Start of Given entries
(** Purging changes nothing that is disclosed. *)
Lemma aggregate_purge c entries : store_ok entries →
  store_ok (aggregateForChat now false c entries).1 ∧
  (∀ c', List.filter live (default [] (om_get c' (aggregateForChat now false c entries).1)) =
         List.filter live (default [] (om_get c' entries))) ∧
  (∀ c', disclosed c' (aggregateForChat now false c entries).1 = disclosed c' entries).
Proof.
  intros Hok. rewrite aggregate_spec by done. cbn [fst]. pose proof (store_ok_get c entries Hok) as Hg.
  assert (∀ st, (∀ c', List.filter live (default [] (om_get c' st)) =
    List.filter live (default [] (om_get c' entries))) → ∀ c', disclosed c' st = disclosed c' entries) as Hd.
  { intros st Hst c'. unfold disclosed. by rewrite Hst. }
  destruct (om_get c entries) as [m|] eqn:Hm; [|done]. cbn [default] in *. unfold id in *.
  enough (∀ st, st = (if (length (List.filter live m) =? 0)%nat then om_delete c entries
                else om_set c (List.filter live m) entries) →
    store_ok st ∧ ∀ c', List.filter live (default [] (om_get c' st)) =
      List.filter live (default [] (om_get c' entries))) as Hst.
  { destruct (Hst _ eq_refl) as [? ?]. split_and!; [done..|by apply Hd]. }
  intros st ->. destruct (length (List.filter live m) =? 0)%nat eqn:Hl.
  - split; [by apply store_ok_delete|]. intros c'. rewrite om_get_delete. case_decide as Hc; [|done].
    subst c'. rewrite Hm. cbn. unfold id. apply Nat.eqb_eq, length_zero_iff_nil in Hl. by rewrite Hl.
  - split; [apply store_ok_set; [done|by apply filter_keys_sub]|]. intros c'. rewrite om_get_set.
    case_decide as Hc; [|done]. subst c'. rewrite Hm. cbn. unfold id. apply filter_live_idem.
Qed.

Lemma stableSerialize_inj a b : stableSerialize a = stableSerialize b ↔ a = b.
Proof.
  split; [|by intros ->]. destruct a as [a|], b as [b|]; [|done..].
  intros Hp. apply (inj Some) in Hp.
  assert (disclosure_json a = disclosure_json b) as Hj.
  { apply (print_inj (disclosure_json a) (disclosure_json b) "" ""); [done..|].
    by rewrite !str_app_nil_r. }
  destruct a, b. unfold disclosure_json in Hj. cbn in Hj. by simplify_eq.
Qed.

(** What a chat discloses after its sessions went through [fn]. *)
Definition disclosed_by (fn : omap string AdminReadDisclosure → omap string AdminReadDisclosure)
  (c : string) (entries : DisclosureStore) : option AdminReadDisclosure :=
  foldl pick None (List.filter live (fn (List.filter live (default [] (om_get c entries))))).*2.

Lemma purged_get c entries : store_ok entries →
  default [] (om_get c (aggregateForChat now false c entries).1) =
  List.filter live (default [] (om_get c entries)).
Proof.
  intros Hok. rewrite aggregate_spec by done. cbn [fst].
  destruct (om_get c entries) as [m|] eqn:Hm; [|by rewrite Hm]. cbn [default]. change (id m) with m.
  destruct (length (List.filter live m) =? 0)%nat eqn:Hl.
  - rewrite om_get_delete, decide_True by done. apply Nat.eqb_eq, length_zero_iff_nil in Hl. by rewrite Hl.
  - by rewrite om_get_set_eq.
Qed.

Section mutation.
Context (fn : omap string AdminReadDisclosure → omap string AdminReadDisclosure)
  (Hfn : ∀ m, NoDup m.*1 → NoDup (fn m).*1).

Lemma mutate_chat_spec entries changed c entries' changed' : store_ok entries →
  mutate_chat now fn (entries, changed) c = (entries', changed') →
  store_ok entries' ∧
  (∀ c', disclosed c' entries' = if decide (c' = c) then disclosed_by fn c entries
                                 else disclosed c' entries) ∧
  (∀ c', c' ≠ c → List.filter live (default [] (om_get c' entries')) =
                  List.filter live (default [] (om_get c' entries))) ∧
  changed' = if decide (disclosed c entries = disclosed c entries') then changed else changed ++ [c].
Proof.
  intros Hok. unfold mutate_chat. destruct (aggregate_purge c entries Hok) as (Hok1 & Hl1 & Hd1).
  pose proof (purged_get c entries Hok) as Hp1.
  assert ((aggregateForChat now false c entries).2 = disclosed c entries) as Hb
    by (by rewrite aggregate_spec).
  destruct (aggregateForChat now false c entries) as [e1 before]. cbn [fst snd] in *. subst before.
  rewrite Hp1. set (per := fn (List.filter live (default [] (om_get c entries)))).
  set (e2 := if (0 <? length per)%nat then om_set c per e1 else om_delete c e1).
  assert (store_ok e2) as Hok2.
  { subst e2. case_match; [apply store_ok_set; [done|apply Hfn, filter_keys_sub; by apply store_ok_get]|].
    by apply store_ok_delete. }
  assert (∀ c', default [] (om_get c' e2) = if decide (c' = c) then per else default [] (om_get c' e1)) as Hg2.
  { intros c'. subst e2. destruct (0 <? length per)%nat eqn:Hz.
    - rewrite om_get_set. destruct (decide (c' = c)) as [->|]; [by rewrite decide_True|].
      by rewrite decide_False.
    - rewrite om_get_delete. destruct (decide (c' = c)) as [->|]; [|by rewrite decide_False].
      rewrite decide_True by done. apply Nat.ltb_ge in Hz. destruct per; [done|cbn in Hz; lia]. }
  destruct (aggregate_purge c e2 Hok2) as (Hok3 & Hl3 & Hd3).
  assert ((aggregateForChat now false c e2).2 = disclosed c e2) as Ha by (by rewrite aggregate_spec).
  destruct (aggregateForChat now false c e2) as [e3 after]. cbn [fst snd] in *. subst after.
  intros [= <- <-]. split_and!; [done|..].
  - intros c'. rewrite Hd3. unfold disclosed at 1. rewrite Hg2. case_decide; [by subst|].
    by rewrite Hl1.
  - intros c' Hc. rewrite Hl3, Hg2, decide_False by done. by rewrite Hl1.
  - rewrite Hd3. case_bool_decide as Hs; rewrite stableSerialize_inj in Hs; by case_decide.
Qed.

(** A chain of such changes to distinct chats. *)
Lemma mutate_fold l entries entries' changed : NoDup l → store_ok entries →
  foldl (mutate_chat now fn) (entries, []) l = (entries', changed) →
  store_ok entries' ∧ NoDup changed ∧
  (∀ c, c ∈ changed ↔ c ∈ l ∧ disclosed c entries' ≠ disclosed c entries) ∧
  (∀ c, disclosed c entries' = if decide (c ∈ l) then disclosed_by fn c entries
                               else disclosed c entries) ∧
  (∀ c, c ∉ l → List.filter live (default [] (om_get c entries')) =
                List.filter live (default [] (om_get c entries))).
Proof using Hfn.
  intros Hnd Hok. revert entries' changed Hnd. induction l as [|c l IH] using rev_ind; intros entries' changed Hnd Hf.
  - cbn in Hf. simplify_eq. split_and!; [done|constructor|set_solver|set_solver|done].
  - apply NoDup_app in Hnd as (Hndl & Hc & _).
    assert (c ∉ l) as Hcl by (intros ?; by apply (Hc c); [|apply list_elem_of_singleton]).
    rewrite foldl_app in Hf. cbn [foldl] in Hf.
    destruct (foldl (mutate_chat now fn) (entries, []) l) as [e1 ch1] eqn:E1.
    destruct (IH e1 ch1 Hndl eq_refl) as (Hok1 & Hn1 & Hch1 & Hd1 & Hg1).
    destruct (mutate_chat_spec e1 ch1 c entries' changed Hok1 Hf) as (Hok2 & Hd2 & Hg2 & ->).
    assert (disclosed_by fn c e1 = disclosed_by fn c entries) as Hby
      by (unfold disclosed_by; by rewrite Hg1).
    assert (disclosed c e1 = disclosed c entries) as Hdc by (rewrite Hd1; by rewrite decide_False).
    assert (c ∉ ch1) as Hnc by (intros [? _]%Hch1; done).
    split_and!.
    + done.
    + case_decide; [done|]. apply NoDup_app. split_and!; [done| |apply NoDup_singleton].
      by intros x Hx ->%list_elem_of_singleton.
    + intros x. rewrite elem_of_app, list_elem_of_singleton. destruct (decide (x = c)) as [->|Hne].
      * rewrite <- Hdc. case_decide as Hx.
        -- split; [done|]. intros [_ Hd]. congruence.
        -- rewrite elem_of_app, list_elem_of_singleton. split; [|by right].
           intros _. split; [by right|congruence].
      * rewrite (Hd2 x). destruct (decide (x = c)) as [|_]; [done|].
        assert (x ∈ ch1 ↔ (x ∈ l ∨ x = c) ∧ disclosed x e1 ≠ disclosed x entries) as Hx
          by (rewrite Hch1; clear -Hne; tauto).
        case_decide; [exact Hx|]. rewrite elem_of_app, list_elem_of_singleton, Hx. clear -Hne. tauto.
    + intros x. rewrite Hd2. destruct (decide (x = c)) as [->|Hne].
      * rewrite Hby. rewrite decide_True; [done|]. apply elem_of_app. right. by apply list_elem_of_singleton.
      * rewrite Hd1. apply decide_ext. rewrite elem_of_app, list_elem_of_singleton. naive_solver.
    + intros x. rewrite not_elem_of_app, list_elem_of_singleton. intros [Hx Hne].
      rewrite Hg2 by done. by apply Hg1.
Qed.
End of Given entries
Directions: Extract exactly and only the lines above from the line containing "- rewrite om_get_set." through the line containing "destruct (aggregate_purge c e2", both end lines included.

Exercise answer:
    - rewrite om_get_set. destruct (decide (c' = c)) as [->|]; [by rewrite decide_True|].
      by rewrite decide_False.
    - rewrite om_get_delete. destruct (decide (c' = c)) as [->|]; [|by rewrite decide_False].
      rewrite decide_True by done. apply Nat.ltb_ge in Hz. destruct per; [done|cbn in Hz; lia]. }
  destruct (aggregate_purge c e2 Hok2) as (Hok3 & Hl3 & Hd3).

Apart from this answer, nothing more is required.